**Task goal**
Restate word for word every line from the top of the data below down through the line that holds "[] => inl EEXIST".

Saved data entries

*** Begin section ***

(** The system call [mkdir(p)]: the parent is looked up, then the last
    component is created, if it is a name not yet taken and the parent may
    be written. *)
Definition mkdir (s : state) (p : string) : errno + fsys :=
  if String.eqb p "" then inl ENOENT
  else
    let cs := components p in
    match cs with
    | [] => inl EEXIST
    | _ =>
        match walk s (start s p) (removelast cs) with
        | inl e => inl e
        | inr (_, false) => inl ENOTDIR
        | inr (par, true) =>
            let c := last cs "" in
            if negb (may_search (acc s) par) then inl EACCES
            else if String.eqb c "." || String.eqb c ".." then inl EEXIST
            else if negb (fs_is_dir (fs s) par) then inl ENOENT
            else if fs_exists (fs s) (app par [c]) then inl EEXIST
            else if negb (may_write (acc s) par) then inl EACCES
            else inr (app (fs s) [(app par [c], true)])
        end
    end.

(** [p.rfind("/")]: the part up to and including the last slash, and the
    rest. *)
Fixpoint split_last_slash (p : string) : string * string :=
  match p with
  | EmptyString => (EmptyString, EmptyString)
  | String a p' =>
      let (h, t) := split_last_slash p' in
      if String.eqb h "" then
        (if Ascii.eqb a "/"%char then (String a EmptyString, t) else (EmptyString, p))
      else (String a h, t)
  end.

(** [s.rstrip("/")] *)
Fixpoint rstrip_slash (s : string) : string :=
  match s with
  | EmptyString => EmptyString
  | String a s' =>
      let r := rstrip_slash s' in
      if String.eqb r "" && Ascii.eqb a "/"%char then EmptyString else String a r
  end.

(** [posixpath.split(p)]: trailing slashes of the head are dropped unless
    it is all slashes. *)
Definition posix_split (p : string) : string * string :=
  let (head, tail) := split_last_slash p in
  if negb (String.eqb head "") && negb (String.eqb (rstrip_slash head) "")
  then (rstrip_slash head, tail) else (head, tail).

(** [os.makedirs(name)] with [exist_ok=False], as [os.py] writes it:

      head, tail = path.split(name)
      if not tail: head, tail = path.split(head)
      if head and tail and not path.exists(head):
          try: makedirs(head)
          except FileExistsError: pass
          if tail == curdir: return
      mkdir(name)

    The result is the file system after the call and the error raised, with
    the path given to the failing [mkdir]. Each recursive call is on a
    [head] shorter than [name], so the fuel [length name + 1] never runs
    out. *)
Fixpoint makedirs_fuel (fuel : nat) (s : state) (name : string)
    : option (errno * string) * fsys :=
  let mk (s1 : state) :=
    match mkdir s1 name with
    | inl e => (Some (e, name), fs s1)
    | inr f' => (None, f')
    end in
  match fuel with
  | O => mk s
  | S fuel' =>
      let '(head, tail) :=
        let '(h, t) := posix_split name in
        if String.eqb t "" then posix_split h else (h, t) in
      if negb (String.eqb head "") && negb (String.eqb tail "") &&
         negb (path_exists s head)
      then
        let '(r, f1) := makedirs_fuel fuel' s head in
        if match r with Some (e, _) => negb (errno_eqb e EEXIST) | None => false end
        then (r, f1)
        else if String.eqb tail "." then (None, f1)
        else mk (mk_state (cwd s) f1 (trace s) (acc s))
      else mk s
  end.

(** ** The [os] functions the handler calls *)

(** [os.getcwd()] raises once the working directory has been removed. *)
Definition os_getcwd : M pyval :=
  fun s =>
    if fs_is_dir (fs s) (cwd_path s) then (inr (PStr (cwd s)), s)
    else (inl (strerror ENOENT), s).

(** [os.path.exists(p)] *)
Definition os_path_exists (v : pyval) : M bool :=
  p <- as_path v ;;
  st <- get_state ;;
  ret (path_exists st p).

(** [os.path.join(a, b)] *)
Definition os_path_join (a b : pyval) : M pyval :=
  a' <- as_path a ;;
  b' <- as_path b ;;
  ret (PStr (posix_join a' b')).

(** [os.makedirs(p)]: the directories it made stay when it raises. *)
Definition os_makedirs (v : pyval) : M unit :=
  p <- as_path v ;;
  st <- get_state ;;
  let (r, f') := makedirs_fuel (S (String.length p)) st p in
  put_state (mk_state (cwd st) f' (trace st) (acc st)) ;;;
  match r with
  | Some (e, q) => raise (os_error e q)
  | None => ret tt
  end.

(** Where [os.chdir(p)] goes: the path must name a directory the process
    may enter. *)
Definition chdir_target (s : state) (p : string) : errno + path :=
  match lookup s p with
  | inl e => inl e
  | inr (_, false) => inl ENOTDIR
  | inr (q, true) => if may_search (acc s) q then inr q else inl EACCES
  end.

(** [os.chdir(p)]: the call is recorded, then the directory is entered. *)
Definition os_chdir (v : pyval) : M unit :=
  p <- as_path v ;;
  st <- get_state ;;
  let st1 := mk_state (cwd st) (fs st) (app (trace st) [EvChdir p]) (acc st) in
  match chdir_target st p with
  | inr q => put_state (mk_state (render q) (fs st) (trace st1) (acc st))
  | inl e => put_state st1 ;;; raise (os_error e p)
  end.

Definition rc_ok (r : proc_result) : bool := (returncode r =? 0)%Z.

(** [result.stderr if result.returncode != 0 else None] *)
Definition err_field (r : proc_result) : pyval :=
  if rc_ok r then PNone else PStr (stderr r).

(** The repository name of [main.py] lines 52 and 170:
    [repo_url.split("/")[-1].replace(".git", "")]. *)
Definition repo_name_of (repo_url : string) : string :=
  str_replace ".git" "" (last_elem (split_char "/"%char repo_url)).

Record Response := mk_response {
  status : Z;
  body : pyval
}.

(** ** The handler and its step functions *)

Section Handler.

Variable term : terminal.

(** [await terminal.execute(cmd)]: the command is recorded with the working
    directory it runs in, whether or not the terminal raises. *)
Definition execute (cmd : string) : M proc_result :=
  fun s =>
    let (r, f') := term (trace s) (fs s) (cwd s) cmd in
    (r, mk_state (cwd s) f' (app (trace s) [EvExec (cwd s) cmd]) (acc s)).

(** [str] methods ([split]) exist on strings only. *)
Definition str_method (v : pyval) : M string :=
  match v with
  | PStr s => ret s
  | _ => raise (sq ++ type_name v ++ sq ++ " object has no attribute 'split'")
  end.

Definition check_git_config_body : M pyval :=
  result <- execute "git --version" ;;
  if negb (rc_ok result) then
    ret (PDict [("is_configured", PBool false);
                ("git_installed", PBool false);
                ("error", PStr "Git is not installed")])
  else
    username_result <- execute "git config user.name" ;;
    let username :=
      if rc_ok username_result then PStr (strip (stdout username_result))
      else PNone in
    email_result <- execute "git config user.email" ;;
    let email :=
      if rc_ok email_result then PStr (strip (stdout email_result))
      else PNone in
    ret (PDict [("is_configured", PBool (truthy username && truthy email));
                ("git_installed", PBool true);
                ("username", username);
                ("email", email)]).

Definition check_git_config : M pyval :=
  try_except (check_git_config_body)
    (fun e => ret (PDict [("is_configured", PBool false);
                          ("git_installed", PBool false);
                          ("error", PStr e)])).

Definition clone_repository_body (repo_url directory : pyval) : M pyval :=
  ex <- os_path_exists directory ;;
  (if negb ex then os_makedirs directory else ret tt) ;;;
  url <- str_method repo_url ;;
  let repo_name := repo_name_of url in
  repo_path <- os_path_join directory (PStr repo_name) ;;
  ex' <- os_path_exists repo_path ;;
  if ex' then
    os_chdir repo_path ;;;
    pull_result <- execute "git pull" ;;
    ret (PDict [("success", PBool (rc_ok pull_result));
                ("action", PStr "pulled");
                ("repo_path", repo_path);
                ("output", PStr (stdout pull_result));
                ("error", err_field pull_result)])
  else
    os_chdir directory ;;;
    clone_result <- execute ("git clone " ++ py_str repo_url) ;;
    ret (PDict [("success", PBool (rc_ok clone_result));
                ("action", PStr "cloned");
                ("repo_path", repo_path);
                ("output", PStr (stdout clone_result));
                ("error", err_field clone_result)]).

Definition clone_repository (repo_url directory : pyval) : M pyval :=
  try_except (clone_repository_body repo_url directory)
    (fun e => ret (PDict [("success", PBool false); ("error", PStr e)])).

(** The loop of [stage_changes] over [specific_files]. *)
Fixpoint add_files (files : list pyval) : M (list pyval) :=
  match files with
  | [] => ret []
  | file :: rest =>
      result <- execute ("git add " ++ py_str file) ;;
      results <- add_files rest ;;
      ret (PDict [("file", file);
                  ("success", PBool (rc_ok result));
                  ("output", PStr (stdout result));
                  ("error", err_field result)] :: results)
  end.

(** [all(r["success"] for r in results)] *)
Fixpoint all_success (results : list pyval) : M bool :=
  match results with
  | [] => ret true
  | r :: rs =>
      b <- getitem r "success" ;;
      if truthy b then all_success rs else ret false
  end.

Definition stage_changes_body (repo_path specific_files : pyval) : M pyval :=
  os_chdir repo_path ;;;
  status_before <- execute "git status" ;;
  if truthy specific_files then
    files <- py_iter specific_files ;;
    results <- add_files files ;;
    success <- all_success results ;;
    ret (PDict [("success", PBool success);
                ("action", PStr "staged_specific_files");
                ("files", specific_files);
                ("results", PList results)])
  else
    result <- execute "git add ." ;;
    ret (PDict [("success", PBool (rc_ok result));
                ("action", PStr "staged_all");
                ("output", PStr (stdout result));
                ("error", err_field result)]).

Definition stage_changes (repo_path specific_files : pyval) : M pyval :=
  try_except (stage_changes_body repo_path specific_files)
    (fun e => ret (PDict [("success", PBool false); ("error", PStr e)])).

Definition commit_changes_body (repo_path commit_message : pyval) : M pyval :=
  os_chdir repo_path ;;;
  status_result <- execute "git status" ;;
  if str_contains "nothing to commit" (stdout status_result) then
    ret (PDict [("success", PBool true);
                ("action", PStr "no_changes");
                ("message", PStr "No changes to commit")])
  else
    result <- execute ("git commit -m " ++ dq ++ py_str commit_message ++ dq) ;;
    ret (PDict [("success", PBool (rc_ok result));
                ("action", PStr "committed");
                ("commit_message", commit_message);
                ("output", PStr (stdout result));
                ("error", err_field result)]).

*** End section ***

**Task result**
(** The system call [mkdir(p)]: the parent is looked up, then the last
    component is created, if it is a name not yet taken and the parent may
    be written. *)
Definition mkdir (s : state) (p : string) : errno + fsys :=
  if String.eqb p "" then inl ENOENT
  else
    let cs := components p in
    match cs with
    | [] => inl EEXIST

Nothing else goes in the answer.